Saved data entries

(** Writing [h] of each element in place, from the first index on, comes
    to mapping [h] over the slice. *)
Lemma foldl_alter_from (h : A -> A) (todo before : list A) :
  foldl (fun acc i => alter h i acc) (before ++ todo)
        (seq (length before) (length todo))
  = before ++ map h todo.
Proof.
  revert before. induction todo as [| x todo IH]; intros before; simpl.
  - reflexivity.
  - replace (alter h (length before) (before ++ x :: todo))
      with ((before ++ [h x]) ++ todo).
    + replace (S (length before)) with (length (before ++ [h x])).
      * rewrite IH. rewrite <- app_assoc. reflexivity.
      * rewrite length_app. simpl. lia.
    + rewrite <- app_assoc. simpl.
      rewrite <- (Nat.add_0_r (length before)).
      rewrite alter_app_r. reflexivity.
Qed.

Lemma foldl_alter_seq (h : A -> A) (l : list A) :
  foldl (fun acc i => alter h i acc) l (seq 0 (length l)) = map h l.
Proof. exact (foldl_alter_from h l []). Qed.

(** The same when the write is made only for the elements that pass a
    test read from the element itself. *)
Lemma alter_when (c : A -> bool) (k : A -> A) (l : list A) (i : nat) :
  match l !! i with
  | Some x => if c x then alter k i l else l
  | None => l
  end
  = alter (fun x => if c x then k x else x) i l.
Proof.
  destruct (l !! i) as [x |] eqn:Hi.
  - destruct (c x) eqn:Hc.
    + apply list_alter_ext; [| reflexivity].
      intros y Hy. rewrite Hi in Hy. injection Hy as <-. rewrite Hc. reflexivity.
    + rewrite <- (list_alter_id (fun y => y) l i) at 1 by reflexivity.
      apply list_alter_ext; [| reflexivity].
      intros y Hy. rewrite Hi in Hy. injection Hy as <-. rewrite Hc. reflexivity.
  - rewrite <- (list_alter_id (fun y => y) l i) at 1 by reflexivity.
    apply list_alter_ext; [| reflexivity].
    intros y Hy. rewrite Hi in Hy. discriminate.
Qed.

Lemma foldl_alter_when_seq (c : A -> bool) (k : A -> A) (l : list A) :
  foldl (fun acc i =>
           match acc !! i with
           | Some x => if c x then alter k i acc else acc
           | None => acc
           end)
        l (seq 0 (length l))
  = map (fun x => if c x then k x else x) l.
Proof.
  rewrite <- foldl_alter_seq. apply foldl_step_ext.
  intros acc i. apply alter_when.
Qed.
End Loops.

Section UpdateFunc.
Context {Env : Environment}.

(** C3: on the update path the found pipeline keeps its metadata and gets
    the whole spec of the desired one, in which every parameter whose name
    starts with [virtioContainer] has the virtio image of the running
    operator as its string default in place of the default of the bundle;
    every other field of the spec, and every other parameter, is the
    desired one.  So is it for a parameter named [virtioContainerImage]. *)
Theorem pipelineUpdateFunc_replaces_spec :
  (forall newPipeline foundPipeline : pipeline.Pipeline,
      exists newRes : Object,
        pipelineUpdateFunc (OPipeline newPipeline) (OPipeline foundPipeline)
        = Some (newRes,
                OPipeline
                  {| pipeline.ObjectMeta := pipeline.ObjectMeta foundPipeline;
                     pipeline.Spec :=
                       {| pipeline.Description :=
                            pipeline.Description (pipeline.Spec newPipeline);
                          pipeline.Tasks := pipeline.Tasks (pipeline.Spec newPipeline);
                          pipeline.Params :=
                            map virtioParam
                                (pipeline.Params (pipeline.Spec newPipeline));
                          pipeline.Workspaces :=
                            pipeline.Workspaces (pipeline.Spec newPipeline);
                          pipeline.Results :=
                            pipeline.Results (pipeline.Spec newPipeline);
                          pipeline.Finally :=
                            pipeline.Finally (pipeline.Spec newPipeline) |} |}))
  /\ (forall param : pipeline.ParamSpec,
         virtioParam param
         = if String.prefix "virtioContainer" (pipeline.Name param)
           then {| pipeline.Name := pipeline.Name param;
                   pipeline.ParamType_ := pipeline.ParamType_ param;
                   pipeline.ParamDescription := pipeline.ParamDescription param;
                   pipeline.Default :=
                     Some {| pipeline.Type_ := pipeline.ParamTypeString;
                             pipeline.StringVal := GetVirtioImage;
                             pipeline.ArrayVal := [];
                             pipeline.ObjectVal := ∅ |} |}
           else param)
  /\ (forall static : string,
         pipeline.Default (virtioParam (fake.param "virtioContainerImage" static))
         = Some {| pipeline.Type_ := pipeline.ParamTypeString;
                   pipeline.StringVal := GetVirtioImage;
                   pipeline.ArrayVal := [];
                   pipeline.ObjectVal := ∅ |}).
Proof.
  split; [| split; reflexivity].
  intros newPipeline foundPipeline. unfold pipelineUpdateFunc.
  eexists. cbn [pipeline.SetSpec pipeline.Spec pipeline.ObjectMeta].
  rewrite (foldl_alter_when_seq
             (fun param => strings.HasPrefix (pipeline.Name param) "virtioContainer")).
  reflexivity.
Qed.
End UpdateFunc.

(** ** The namespace pattern *)

Section NamespacePattern.

Lemma prefix_append (p1 p2 s : string) :
  String.prefix (p1 ++ p2)%string s
  = match regexp.stripPrefix p1 s with
    | Some rest => String.prefix p2 rest
    | None => false
    end.
Proof.
  revert s. induction p1 as [| a p1 IH]; intros s; simpl.
  - reflexivity.
  - destruct s as [| b s]; [reflexivity |].
    change (String.prefix (String a p1 ++ p2)%string (String b s))
      with (if ascii_dec a b then String.prefix (p1 ++ p2)%string s else false).
    cbn [regexp.stripPrefix].
    destruct (ascii_dec a b) as [-> | Hne].
    + rewrite Ascii.eqb_refl. apply IH.
    + destruct (Ascii.eqb_spec a b) as [Heq | _]; [contradiction | reflexivity].
Qed.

> _What to work on_
Every line in the records above that has "todo" counts once. Give the total and nothing else.

> _Result_
7